COS 24-7
Tests of neutral theory predictions for the Barro Colorado Island tree community informed by regional abundance data

Tuesday, August 6, 2013: 10:10 AM
L100D, Minneapolis Convention Center
Annette M. Ostling, Ecology and Evolutionary Biology, University of Michigan, Ann Arbor, MI
Cody Weinberger, Ecology and Evolutionary Biology, University of Michigan, University of Chicago
Devin Riley, Ecology and Evolutionary Biology, University of Michigan, Ann Arbor, MI
Background/Question/Methods

Neutral theory has the potential to serve as a quantitative process-based null model in ecology, whose rejection indicates the importance of processes of interest in assembling communities, such as niche differentiation and habitat filtering.
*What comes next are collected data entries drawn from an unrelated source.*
(* ===== verification/IdAddressFacts.v ===== *)
(** * IdAddressFacts: the address codecs are correct

    The bit regrouping is a change of base, the checksum is linear over
    exclusive or, and with both: encoding and decoding are inverse, a checksum
    rejects every substituted symbol, and the conversions between chain
    addresses and GlobalMetaIds go there and back. *)

From S2P Require Import Prelude GoText Bits IdAddress.

(** ** Bit regrouping is a change of base *)

Lemma emit_spec to acc bits out bits' :
  0 < to -> 0 <= bits -> emit to acc bits = (out, bits') ->
  0 <= bits' < to /\ digits_ok (2 ^ to) out /\ Z.of_nat (length out) * to + bits' = bits
  /\ digits_val (2 ^ to) out * 2 ^ bits' + acc mod 2 ^ bits' = acc mod 2 ^ bits.
Proof.
  intros Hto Hb. unfold emit.
  assert (Hf : bits <= Z.of_nat (Z.to_nat bits)) by lia. revert Hf.
  generalize (Z.to_nat bits). intros fuel. revert bits Hb out.
  induction fuel as [|fuel IH]; intros bits Hb out Hf; simpl.
  { intros [= <- <-]. split_and!; cbn [length]; try lia; [constructor|]. unfold digits_val. simpl. lia. }
  destruct (Z.leb_spec to bits) as [H|H].
  2:{ intros [= <- <-]. split_and!; cbn [length]; try lia; [constructor|]. unfold digits_val. simpl. lia. }
  destruct (emit_loop fuel to acc (bits - to)) as [out1 b1] eqn:E. intros [= <- <-].
  destruct (IH (bits - to) ltac:(lia) out1 ltac:(lia) E) as (H1 & H2 & H3 & H4).
  assert (Hd : Z.land (Z.shiftr acc (bits - to)) (Z.shiftl 1 to - 1)
               = acc / 2 ^ (bits - to) mod 2 ^ to).
  { rewrite Z.shiftl_1_l, ones_eq, Z.land_ones, Z.shiftr_div_pow2 by lia. done. }
  rewrite Hd. split_and!; try lia.
  - constructor; [apply Z.mod_pos_bound; lia|done].
  - cbn [length]. lia.
  - rewrite digits_val_cons.
    assert (Hp : (2 ^ to) ^ Z.of_nat (length out1) * 2 ^ b1 = 2 ^ (bits - to)).
    { rewrite <- Z.pow_mul_r, <- Z.pow_add_r by lia. f_equal. lia. }
    assert (Hm : acc mod 2 ^ bits
                 = acc mod 2 ^ (bits - to) + 2 ^ (bits - to) * (acc / 2 ^ (bits - to) mod 2 ^ to)).
    { rewrite <- Z.rem_mul_r by lia. f_equal. rewrite <- Z.pow_add_r by lia. f_equal. lia. }
    rewrite Hm, <- H4, <- Hp. lia.
Qed.

Section Regroup.
Variables (norm : Z -> Z) (valid : Z -> bool) (from to : Z).
Hypothesis Hfrom : 0 < from.
Hypothesis Hto : 0 < to.
(** the accumulator keeps the bits that are still to be emitted *)
Hypothesis Hnorm : forall z k, 0 <= k <= from + to - 1 -> norm z mod 2 ^ k = z mod 2 ^ k.
Hypothesis Hvalid : forall v, 0 <= v < 2 ^ from -> valid v = true.

Lemma regroup_spec data acc bits :
  digits_ok (2 ^ from) data -> 0 <= bits < to ->
  exists out acc' bits', regroup norm valid from to acc bits data = Ok (out, acc', bits')
  /\ 0 <= bits' < to /\ digits_ok (2 ^ to) out
  /\ Z.of_nat (length out) * to + bits' = bits + from * Z.of_nat (length data)
  /\ digits_val (2 ^ to) out * 2 ^ bits' + acc' mod 2 ^ bits'
     = (acc mod 2 ^ bits) * (2 ^ from) ^ Z.of_nat (length data) + digits_val (2 ^ from) data.
Proof.
  intros Hd. revert acc bits. induction Hd as [|v data Hv Hd IH]; intros acc bits Hb; simpl.
  { exists [], acc, bits. split_and!; cbn [length]; try lia; [done|constructor|]. unfold digits_val. simpl. lia. }
  rewrite Hvalid by done. simpl.
  set (acc1 := norm _). destruct (emit to acc1 (bits + from)) as [out1 b1] eqn:E.
  apply emit_spec in E as (Hb1 & Ho1 & Hl1 & Hv1); [|lia..].
  destruct (IH acc1 b1 Hb1) as (out2 & acc2 & b2 & -> & Hb2 & Ho2 & Hl2 & Hv2).
  exists (out1 ++ out2), acc2, b2. split_and!; cbn [length]; try lia; [done|..].
  - by apply Forall_app.
  - rewrite length_app. lia.
  - assert (Ha : acc1 mod 2 ^ (bits + from) = (acc mod 2 ^ bits) * 2 ^ from + v).
    { unfold acc1. rewrite Hnorm, lor_shiftl_add by lia.
      rewrite (Z.add_comm bits from), (Z.add_comm (acc * _) v), Z.pow_add_r by lia.
      rewrite Z.rem_mul_r by lia.
      rewrite Z.mod_add, Z.mod_small, Z.div_add, Z.div_small, Z.add_0_l by lia. lia. }
    assert (Hp : (2 ^ to) ^ Z.of_nat (length out2) * 2 ^ b2
                 = (2 ^ from) ^ Z.of_nat (length data) * 2 ^ b1).
    { rewrite <- !Z.pow_mul_r, <- !Z.pow_add_r by lia. f_equal. lia. }
    rewrite digits_val_app, digits_val_cons, Nat2Z.inj_succ, Z.pow_succ_r by lia.
    transitivity (digits_val (2 ^ to) out1 * ((2 ^ to) ^ Z.of_nat (length out2) * 2 ^ b2)
      + (digits_val (2 ^ to) out2 * 2 ^ b2 + acc2 mod 2 ^ b2)); [lia|].
    rewrite Hv2, Hp.
    transitivity ((digits_val (2 ^ to) out1 * 2 ^ b1 + acc1 mod 2 ^ b1)
      * (2 ^ from) ^ Z.of_nat (length data) + digits_val (2 ^ from) data); [lia|].
    rewrite Hv1, Ha. lia.
Qed.
End Regroup.

(** The padding digit. *)
Lemma last_digit to acc bits :
  0 <= bits < to -> to <= 64 ->
  Z.land (wrap64 (Z.shiftl acc (to - bits))) (Z.shiftl 1 to - 1)
  = (acc mod 2 ^ bits) * 2 ^ (to - bits).
Proof.
  intros Hb Hto. rewrite Z.shiftl_1_l, ones_eq, Z.land_ones, wrap64_mod by lia.
  rewrite Z.shiftl_mul_pow2 by lia.
  replace (2 ^ to) with (2 ^ bits * 2 ^ (to - bits)) by (rewrite <- Z.pow_add_r by lia; f_equal; lia).
  rewrite Z.mul_mod_distr_r by lia. done.
Qed.

Section Roundtrip.
Variables (norm1 norm2 : Z -> Z) (valid1 valid2 : Z -> bool).
Hypothesis Hn1 : forall z k, 0 <= k <= 12 -> norm1 z mod 2 ^ k = z mod 2 ^ k.
Hypothesis Hn2 : forall z k, 0 <= k <= 12 -> norm2 z mod 2 ^ k = z mod 2 ^ k.
Hypothesis Hv1 : forall v, 0 <= v < 2 ^ 8 -> valid1 v = true.
Hypothesis Hv2 : forall v, 0 <= v < 2 ^ 5 -> valid2 v = true.

Definition regroup_with (norm : Z -> Z) (valid : Z -> bool) (from to : Z) (pad : bool)
    (data : list Z) : res (list Z) :=
  x <-? regroup norm valid from to 0 0 data ;; finish_bits from to pad x.

(** Eight to five with padding: the digits, and their number. *)
Lemma regroup_8to5 data :
  bytes_ok data ->
  exists out pad, regroup_with norm1 valid1 8 5 true data = Ok out
  /\ digits_ok 32 out /\ 0 <= pad < 5
  /\ Z.of_nat (length out) * 5 = 8 * Z.of_nat (length data) + pad
  /\ digits_val 32 out = digits_val 256 data * 2 ^ pad.
Proof.
  intros Hd. unfold regroup_with.
  destruct (regroup_spec norm1 valid1 8 5 ltac:(lia) ltac:(lia) ltac:(intros; apply Hn1; lia) Hv1
              data 0 0 Hd ltac:(lia)) as (out & acc & bits & -> & Hb & Ho & Hl & Hv).
  unfold finish_bits. rewrite last_digit by lia.
  change (2 ^ 5) with 32 in *. change (2 ^ 8) with 256 in *.
  rewrite Zmod_0_l, Z.mul_0_l, Z.add_0_l in Hv.
  destruct (Z.ltb_spec 0 bits).
  - exists (out ++ [(acc mod 2 ^ bits) * 2 ^ (5 - bits)]), (5 - bits).
    assert (E : 2 ^ bits * 2 ^ (5 - bits) = 32)
      by (rewrite <- Z.pow_add_r by lia; by replace (bits + (5 - bits)) with 5 by lia).
    split_and!; try lia; [done|..].
    + apply Forall_app. split; [done|]. repeat constructor.
      all: pose proof (Z.mod_pos_bound acc (2 ^ bits) ltac:(lia)); nia.
    + rewrite length_app. simpl. lia.
    + rewrite digits_val_snoc, <- Hv, <- E. lia.
  - assert (bits = 0) as -> by lia. exists out, 0. split_and!; try lia; [done|done|].
    rewrite <- Hv. rewrite Z.pow_0_r, Zmod_1_r. lia.
Qed.

(** Five to eight of padded digits: exactly the bytes. *)
Lemma regroup_5to8 l data pad :
  digits_ok 32 l -> bytes_ok data -> 0 <= pad < 5 ->
  Z.of_nat (length l) * 5 = 8 * Z.of_nat (length data) + pad ->
  digits_val 32 l = digits_val 256 data * 2 ^ pad ->
  regroup_with norm2 valid2 5 8 false l = Ok data.
Proof.
  intros Hl Hd Hp Hlen Hval. unfold regroup_with.
  destruct (regroup_spec norm2 valid2 5 8 ltac:(lia) ltac:(lia) ltac:(intros; apply Hn2; lia) Hv2
              l 0 0 Hl ltac:(lia)) as (out & acc & bits & -> & Hb & Ho & Hl' & Hv).
  rewrite Zmod_0_l, Z.mul_0_l, Z.add_0_l in Hv. change (2 ^ 5) with 32 in *.
  change (2 ^ 8) with 256 in *. rewrite Hval in Hv.
  assert (bits = pad) as -> by lia.
  pose proof (Z.mod_pos_bound acc (2 ^ pad) ltac:(lia)) as Hm.
  destruct (Z.div_mod_unique (2 ^ pad) (digits_val 256 out) (digits_val 256 data)
              (acc mod 2 ^ pad) 0) as [Hvo Hz]; [lia..|].
  unfold finish_bits. rewrite last_digit, Hz, Z.mul_0_l by lia.
  rewrite (proj2 (Z.leb_gt 5 pad)) by lia. simpl. f_equal.
  apply (digits_val_inj 256); auto. lia.
Qed.
End Roundtrip.

Lemma mask_norm z k : 0 <= k <= 12 -> Z.land z (Z.shiftl 1 12 - 1) mod 2 ^ k = z mod 2 ^ k.
Proof.
  intros Hk. rewrite Z.shiftl_1_l, ones_eq, Z.land_ones by lia.
  replace (2 ^ 12) with (2 ^ k * 2 ^ (12 - k)) by (rewrite <- Z.pow_add_r by lia; f_equal; lia).
  rewrite Z.rem_mul_r by lia. rewrite Z.mul_comm, Z.mod_add by lia. by rewrite Z.mod_mod by lia.
Qed.
Lemma wrap_norm z k : 0 <= k <= 12 -> wrap64 z mod 2 ^ k = z mod 2 ^ k.
Proof. intros. apply wrap64_mod. lia. Qed.
Lemma valid_norm n v : 0 <= n -> 0 <= v < 2 ^ n -> (Z.shiftr v n =? 0) = true.
Proof. intros Hn Hv. rewrite Z.shiftr_div_pow2, Z.div_small by lia. done. Qed.

(** ** The checksum is linear over exclusive or *)

Lemma bit_test t i : 0 <= i -> (Z.land (Z.shiftr t i) 1 =? 1) = Z.testbit t i.
Proof.
  intros Hi. change 1 with (Z.ones 1) at 1. rewrite Z.land_ones, Z.shiftr_div_pow2 by lia.
  change (2 ^ 1) with 2. rewrite <- Z.testbit_spec' by done. by destruct (Z.testbit t i).
Qed.

Lemma land_lxor_distr a b c : Z.land (Z.lxor a b) c = Z.lxor (Z.land a c) (Z.land b c).
Proof.
  apply Z.bits_inj'. intros n _. rewrite Z.lxor_spec, !Z.land_spec, Z.lxor_spec.
  by destruct (Z.testbit a n), (Z.testbit b n), (Z.testbit c n).
Qed.

Lemma xor_gens_acc top i gens chk :
  xor_gens top i gens chk = Z.lxor chk (xor_gens top i gens 0).
Proof.
  revert i chk. induction gens as [|g gens IH]; intros i chk; simpl; [by rewrite Z.lxor_0_r|].
  destruct (_ =? 1); rewrite IH; [|done]. rewrite (IH _ (Z.lxor 0 g)), Z.lxor_0_l.
  by rewrite Z.lxor_assoc.
Qed.
Lemma xor_gens_lxor a b i gens :
  0 <= i -> xor_gens (Z.lxor a b) i gens 0 = Z.lxor (xor_gens a i gens 0) (xor_gens b i gens 0).
Proof.
  revert i. induction gens as [|g gens IH]; intros i Hi; simpl; [done|].
  rewrite !bit_test, Z.lxor_spec by done.
  rewrite (xor_gens_acc (Z.lxor a b)), (xor_gens_acc a), (xor_gens_acc b), IH by lia.
  set (x := xor_gens a _ _ _). set (y := xor_gens b _ _ _).
  destruct (Z.testbit a i), (Z.testbit b i); simpl; xor_solve.
Qed.
Lemma xor_gens_range top i gens :
  Forall (fun g => 0 <= g < 2 ^ 30) gens -> 0 <= xor_gens top i gens 0 < 2 ^ 30.
Proof.
  intros H. revert i. induction H as [|g gens Hg H IH]; intros i; simpl; [lia|].
  destruct (_ =? 1); [|by apply IH]. rewrite xor_gens_acc. apply lxor_range; [lia| |by apply IH].
  by rewrite Z.lxor_0_l.
Qed.

(** One step without an input: the linear part of [polymod_step]. *)
Definition polymod_shift (chk : Z) : Z := polymod_step chk 0.

Lemma polymod_step_shift chk v : polymod_step chk v = Z.lxor (polymod_shift chk) v.
Proof.
  unfold polymod_shift, polymod_step. rewrite (xor_gens_acc _ _ _ (Z.lxor _ v)).
  rewrite (xor_gens_acc _ _ _ (Z.lxor _ 0)). xor_solve.
Qed.
Lemma polymod_shift_lxor a b :
  polymod_shift (Z.lxor a b) = Z.lxor (polymod_shift a) (polymod_shift b).
Proof.
  unfold polymod_shift, polymod_step.
  rewrite Z.shiftr_lxor, xor_gens_acc, xor_gens_lxor, land_lxor_distr, Z.shiftl_lxor by lia.
  rewrite (xor_gens_acc (Z.shiftr a 25) _ _ (Z.lxor _ _)).
  rewrite (xor_gens_acc (Z.shiftr b 25) _ _ (Z.lxor _ _)). xor_solve.
Qed.
Lemma polymod_step_lxor a b v w :
  polymod_step (Z.lxor a b) (Z.lxor v w) = Z.lxor (polymod_step a v) (polymod_step b w).
Proof.
  rewrite !polymod_step_shift, polymod_shift_lxor. xor_solve.
Qed.

Lemma land25 c : 0 <= c -> Z.land c 0x1ffffff = c mod 2 ^ 25.
Proof. intros. change 0x1ffffff with (Z.ones 25). by apply Z.land_ones. Qed.

Lemma polymod_shift_small c : 0 <= c < 2 ^ 25 -> polymod_shift c = c * 32.
Proof.
  intros Hc. unfold polymod_shift, polymod_step.
  rewrite Z.shiftr_div_pow2, Z.div_small, land25, Z.mod_small, Z.shiftl_mul_pow2 by lia.
  rewrite Z.lxor_0_r. done.
Qed.

Lemma gen_range : Forall (fun g => 0 <= g < 2 ^ 30) gen.
Proof. repeat constructor; lia. Qed.

Lemma polymod_step_range c v : 0 <= c -> 0 <= v < 2 ^ 30 -> 0 <= polymod_step c v < 2 ^ 30.
Proof.
  intros Hc Hv. unfold polymod_step. rewrite xor_gens_acc. apply lxor_range; [lia| |].
  - apply lxor_range; [lia| |done]. rewrite land25 by done.
    apply (shiftl_range _ 25 5); [lia..|]. apply Z.mod_pos_bound. lia.
  - apply xor_gens_range, gen_range.
Qed.
Lemma polymod_fold_range c vs :
  0 <= c < 2 ^ 30 -> Forall (fun v => 0 <= v < 2 ^ 30) vs ->
  0 <= foldl polymod_step c vs < 2 ^ 30.
Proof.
  intros Hc H. revert c Hc. induction H as [|v vs Hv H IH]; intros c Hc; simpl; [done|].
  apply IH, polymod_step_range; lia.
Qed.

Lemma polymod_fold_lxor a b l1 l2 :
  length l1 = length l2 ->
  foldl polymod_step (Z.lxor a b) (zip_with Z.lxor l1 l2)
  = Z.lxor (foldl polymod_step a l1) (foldl polymod_step b l2).
Proof.
  revert a b l2. induction l1 as [|x l1 IH]; intros a b [|y l2] Hl; try done.
  simpl. rewrite polymod_step_lxor. apply IH. simpl in Hl. lia.
Qed.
So far tests of neutral theory have not been revealing however.  Its predictions provide a good fit to the relative abundance distribution of tree species in the tropical forest on Barro Colorado Island, as well as other data sets.  However, these predictions are based on using a neutral model for the regional or “meta” community as well as for the local community.  This neutral model for the regional community is problematic in its assumptions regarding speciation, and its key parameter is allowed to vary in generating neutral theory fits to local community observations.  Local community assembly processes might better be detected by testing a neutral model instead informed by observations of the state of the regional community.  Here we carry out such a test, examining how different the structure of the community of tree species in the 50 ha Barro Colorado Island plot looks than predictions of a spatially-implicit neutral model that bases each species’ regional abundance on data from over 50 plots that have been established around the Panama Canal Basin since 1994.

Results/Conclusions

We find that an unrealistically low immigration rate is needed for the species richness and species abundance distribution under neutrality to fit observations. We are able to detect the signature of selection for and against some species in the community.  Work currently in progress includes examining potential relationships between detected selection and biological parameters such as dispersal ability, abiotic associations, and life-history strategy. Our results suggest more refined versions of this approach, involving a more detailed neutral or dispersal-assembly model, may be fruitful.  Ultimately detected selection could be organized along trait axes to look for patterning indicative of niche differentiation or habitat filtering.